Definition: A minority group is a readily identifiable subset of the U.S. population that is distinguished by racial, ethnic, and/or cultural heritage.
The Office of Management and Budget (OMB) Directive No. 15
http://www.whitehouse.gov/omb/fedreg/ombdir15.html defines minimum standards for maintaining, collecting and presenting data on race and ethnicity for all Federal reporting. NIH is required to use these definitions to allow comparisons to other federal databases, especially the census and national health databases.

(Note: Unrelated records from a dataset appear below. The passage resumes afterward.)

(** * Article enrichment pipeline of the Google News collector

    A shallow embedding of [article_crawler.py] (the crawler, its selector
    cascade and its text normaliser), of the tagging and ranking functions
    of [ai_summarizer.py] and of [create_simple_summary] of [main.py],
    followed by the properties the specification states about them. *)

From Stdlib Require Import List String Ascii NArith ZArith QArith Lia.
From Stdlib Require Import Permutation Sorted DecimalString.
From stdpp Require Import gmap.
Import ListNotations.

Local Open Scope nat_scope.

(** ** Python strings

    A Python [str] is a sequence of Unicode code points, and [len] counts
    code points; a code point is a number in [N]. *)

Definition char := N.
Definition str := list char.

(** String literals of this file are written as UTF-8 text and decoded
    into code points. *)
Fixpoint utf8_decode (bs : list N) : str :=
  match bs with
  | [] => []
  | b0 :: r0 =>
    if (b0 <? 128)%N then b0 :: utf8_decode r0
    else match r0 with
    | [] => []
    | b1 :: r1 =>
      if (b0 <? 224)%N
      then ((b0 - 192) * 64 + (b1 - 128))%N :: utf8_decode r1
      else match r1 with
      | [] => []
      | b2 :: r2 =>
        if (b0 <? 240)%N
        then ((b0 - 224) * 4096 + (b1 - 128) * 64 + (b2 - 128))%N
               :: utf8_decode r2
        else match r2 with
        | [] => []
        | b3 :: r3 =>
          ((b0 - 240) * 262144 + (b1 - 128) * 4096
             + (b2 - 128) * 64 + (b3 - 128))%N :: utf8_decode r3
        end
      end
    end
  end.

Definition py (s : string) : str :=
  utf8_decode (List.map N_of_ascii (list_ascii_of_string s)).

Definition str_eqb (a b : str) : bool := bool_decide (a = b).

(** [not s] for a string: the empty string is falsy. *)
Definition truthy (s : str) : bool :=
  match s with [] => false | _ :: _ => true end.

(** [a + b] and [sep.join(parts)]. *)
Fixpoint join (sep : str) (parts : list str) : str :=
  match parts with
  | [] => []
  | [p] => p
  | p :: rest => p ++ sep ++ join sep rest
  end.

(** [needle in hay] for strings: a contiguous occurrence. *)
Fixpoint startswith (hay needle : str) : bool :=
  match needle, hay with
  | [], _ => true
  | _ :: _, [] => false
  | n :: ns, h :: hs => (n =? h)%N && startswith hs ns
  end.

Fixpoint contains (hay needle : str) : bool :=
  startswith hay needle ||
  match hay with
  | [] => false
  | _ :: hs => contains hs needle
  end.

(** [str.isspace] on one code point, which is also what [\s] of [re]
    matches in a [str] pattern and what [str.strip()] removes. *)
Definition isspace (c : char) : bool :=
  ((9 <=? c) && (c <=? 13) || (28 <=? c) && (c <=? 32)
   || (c =? 133) || (c =? 160) || (c =? 5760)
   || (8192 <=? c) && (c <=? 8202)
   || (c =? 8232) || (c =? 8233) || (c =? 8239) || (c =? 8287)
   || (c =? 12288))%N.

Definition SPACE : char := 32%N.
Definition ZERO_WIDTH_SPACE : char := 8203%N.   (* U+200B *)
Definition BOM : char := 65279%N.               (* U+FEFF *)
Definition AMPERSAND : char := 38%N.

(** [re.sub(r'\s+', ' ', text)]: every maximal run of whitespace becomes
    one space. *)
Fixpoint collapse_whitespace (text : str) : str :=
  match text with
  | [] => []
  | c :: rest =>
    if isspace c then
      match rest with
      | [] => [SPACE]
      | c' :: _ =>
        if isspace c' then collapse_whitespace rest
        else SPACE :: collapse_whitespace rest
      end
    else c :: collapse_whitespace rest
  end.

(** [text.replace(ch, '')] for a one-character pattern. *)
Definition remove_char (ch : char) (text : str) : str :=
  List.filter (fun c => negb (c =? ch)%N) text.

Fixpoint lstrip (text : str) : str :=
  match text with
  | [] => []
  | c :: rest => if isspace c then lstrip rest else text
  end.

Definition rstrip (text : str) : str := rev (lstrip (rev text)).

Definition strip (text : str) : str := rstrip (lstrip text).

(** ** Exceptions *)

Inductive exn : Type :=
| KeyError (key : string)
| AttributeError (name : string)
| ValueError (reason : string)
| RequestException (reason : string)
| ZeroDivisionError.

Inductive result (A : Type) : Type :=
| Ok (a : A)
| Raise (e : exn).
Arguments Ok {A} a.
Arguments Raise {A} e.

#[global] Instance result_ret : MRet result := @Ok.
#[global] Instance result_bind : MBind result :=
  fun A B k r => match r with Ok a => k a | Raise e => Raise e end.

(** ** Library functions

    The functions of the Python library that the code calls and whose
    definition is no part of the repository. [html_unescape] is
    [html.unescape], [lower] is [str.lower], [netloc] is
    [urlparse(url).netloc] for the address of a page that was fetched,
    [urljoin] is [urllib.parse.urljoin], which raises [ValueError] at an
    address it cannot split, and [strftime] formats a time point with the
    pattern ['%Y-%m-%d %H:%M:%S']. *)
Class PyLib := {
  html_unescape : str -> str;
  lower : str -> str;
  netloc : str -> str;
  urljoin : str -> str -> result str;
  strftime : Z -> str
}.

(** [html.unescape] starts with [if '&' not in s: return s]. *)
Definition unescape_plain `{PyLib} : Prop :=
  forall s : str, ~ In AMPERSAND s -> html_unescape s = s.

(** ** [urllib.parse]

    [urljoin] and [urlparse(url).netloc] after the library's source, for
    running the model: the scheme, host, path, parameters, query and
    fragment are split as [urlsplit] and [urlparse] split them, a
    reference is resolved against the base as [urljoin] resolves it, and
    an address with a bracket in its host raises [ValueError]. (The
    library lets a bracketed host pass when it is an IPv6 or IPvFuture
    literal, and it looks at the NFKC form of a host outside ASCII; both
    checks are left out here.) *)
Definition SLASH : char := 47%N.
Definition COLON : char := 58%N.
Definition SEMICOLON : char := 59%N.
Definition QUESTION : char := 63%N.
Definition HASH : char := 35%N.
Definition DOT : char := 46%N.

Fixpoint lstrip_chars (drop : char -> bool) (s : str) : str :=
  match s with
  | [] => []
  | c :: rest => if drop c then lstrip_chars drop rest else s
  end.
(** X19. The call sign of a record: a non-empty [flight] String gives its
    trimmed text, also when that leaves nothing (a [flight] made of white
    space gives the empty call sign, the registration and the hex id being
    ignored); without a [flight] the call sign is the registration, else
    the hex id, else [UNKNOWN], and so is never falsy. *)
Theorem adsb_callsign (now : DateString) (aircraft flight : value) (r : Flight) :
  adsb_flight now aircraft = Return r ->
  get_prop aircraft "flight" = Return flight ->
  (forall s, flight = Str s -> s <> "" ->
     callsign r = Str (Latin1.trim s)
     /\ (forallb Latin1.is_space (list_ascii_of_string s) = true ->
         callsign r = Str ""))
  /\ (ToBoolean flight = false ->
      callsign r = js_or (js_or (member aircraft "r") (member aircraft "hex"))
                         (Str "UNKNOWN")
      /\ ToBoolean (callsign r) = true).
Proof.
  intros H Hf. pose proof (get_prop_Return _ _ _ Hf) as N.
  unfold adsb_flight in H. rewrite Hf in H. cbn [bindE] in H.
  rewrite !(get_prop_member aircraft _ N) in H. cbn [bindE] in H.
  split.
  - intros s -> Hne. apply String.eqb_neq in Hne.
    cbn [ToBoolean call_trim bindE] in H. rewrite Hne in H. cbn [negb bindE] in H.
    steps H. injection H as <-. cbn [callsign].
    split; [reflexivity|]. intros Hb. rewrite (trim_blank s Hb). reflexivity.
  - intros Hfalse. rewrite Hfalse in H. cbn [bindE] in H.
    steps H. injection H as <-. cbn [callsign]. split; [reflexivity|].
    unfold js_or.
    destruct (ToBoolean (if ToBoolean (member aircraft "r") then _ else _)) eqn:T;
      [exact T|reflexivity].
Qed.

Lemma adsb_callsign_witness :
  exists r,
    adsb_flight (toISOString 1700000000000) Sample.aircraft_300 = Return r
    /\ callsign r = Str "DLH400".
Proof.
  eexists. split; [vm_compute; reflexivity|].
  match goal with
  | |- callsign ?r = _ =>
      destruct (adsb_callsign (toISOString 1700000000000) Sample.aircraft_300
                  (Str "DLH400  ") r eq_refl eq_refl) as (T & _)
  end.
  destruct (T "DLH400  " eq_refl ltac:(discriminate)) as (-> & _).
  reflexivity.
Defined.

(* ================================================================= *)
(** ** The constructor *)

(** X20. A client just constructed lets the first OpenSky call through,
    whatever the environment, at any clock of at least 10000 ms: the call
    sends its request. *)
Theorem fresh_client_is_available `{host : Host} `{net : Network}
    (env : Env) (w : World) :
  client w = new_APIClient env ->
  (10000 <=? clock w)%float = true ->
  governor (clock w) (client w) = Available
  /\ requests (snd (getOpenSkyFlights w))
     = requests w ++ [opensky_request (client w)].
Proof.
  intros Hc Ht.
  assert (G : governor (clock w) (client w) = Available).
  { rewrite Hc. unfold governor.
    cbn [new_APIClient openSkyDisabledUntil openSkyRetryAfter lastOpenSkyCall
         openSkyMinInterval].
    rewrite FloatNaN.sub_zero_r, (FloatNaN.not_negative_of_large _ Ht),
      (FloatNaN.not_below_of_leb _ _ Ht). reflexivity. }
  split; [exact G|].
  destruct (axios_result (List.length (requests w)) (opensky_request (client w)))
    as [dt r|dt [r|] msg] eqn:Hn.
  - rewrite (opensky_answered_run w dt r G Hn). reflexivity.
  - destruct (Z.eq_dec (status r) 429) as [Hs|Hs].
    + rewrite (limited_run w dt r msg G Hn Hs). reflexivity.
    + rewrite (opensky_failed_run w dt (Some r) msg G Hn)
        by (intros r0 E; injection E as <-; exact Hs).
      reflexivity.
  - rewrite (opensky_failed_run w dt None msg G Hn) by (intros r0 E; discriminate E).
    reflexivity.
Qed.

Definition: Sex refers to biological differences between females and males, including chromosomes, sex organs, and endogenous hormonal profiles.
Definition: Include all ages across the life span, including children, defined as individuals under the age of 18, and older adults, defined as individuals 65 and older
Data Bias in AI/ML
A type of error in which certain elements of a dataset are more heavily weighted and/or represented than others. Types of data bias include selection bias, exclusion bias, measurement bias, recall bias, observer bias etc. A biased dataset not only introduces issues of ethics and fairness, but also results in skewed outcomes, lower accuracy, and analytical errors. To ensure training data for machine learning projects representative of the real world, bias testing should be built into the development cycle. Google (the What-If Tool), IBM (AI Fairness 360), and Microsoft (a UBE algorithm) have all released tools and guides to help with analyzing bias for a number of different data types. For example, the Google What-If Tool can be used to detect misclassifications, assess fairness in binary classification models, and investigate model performance across different subgroups.
Model Cards
Model cards provide a step towards the responsible democratization of machine learning and related AI technology, increasing transparency into how well AI technology works. Model cards ideally provide a summary of model performance across a variety of relevant factors including groups, instrumentation, and environments. Model cards are short documents accompanying trained machine learning models that provide benchmarked evaluation in a variety of conditions, such as across different cultural, demographic, or phenotypic groups (e.g., race, geographic location, sex, Fitzpatrick skin type) and intersectional groups (e.g., age and race and Fitzpatrick skin type) that are relevant to the intended application domains. Model cards also disclose the context in which models are intended to be used, details of the performance evaluation procedures, and other relevant information.
Model details (date, version, type, licenses, citations etc.) intended use (specify non-intended use), population factors (demographics and biomedical or health issues), metrics (statistics, programs, error types, etc.), training data, evaluation data, ethical considerations, and caveats/recommendations and annotation must be included.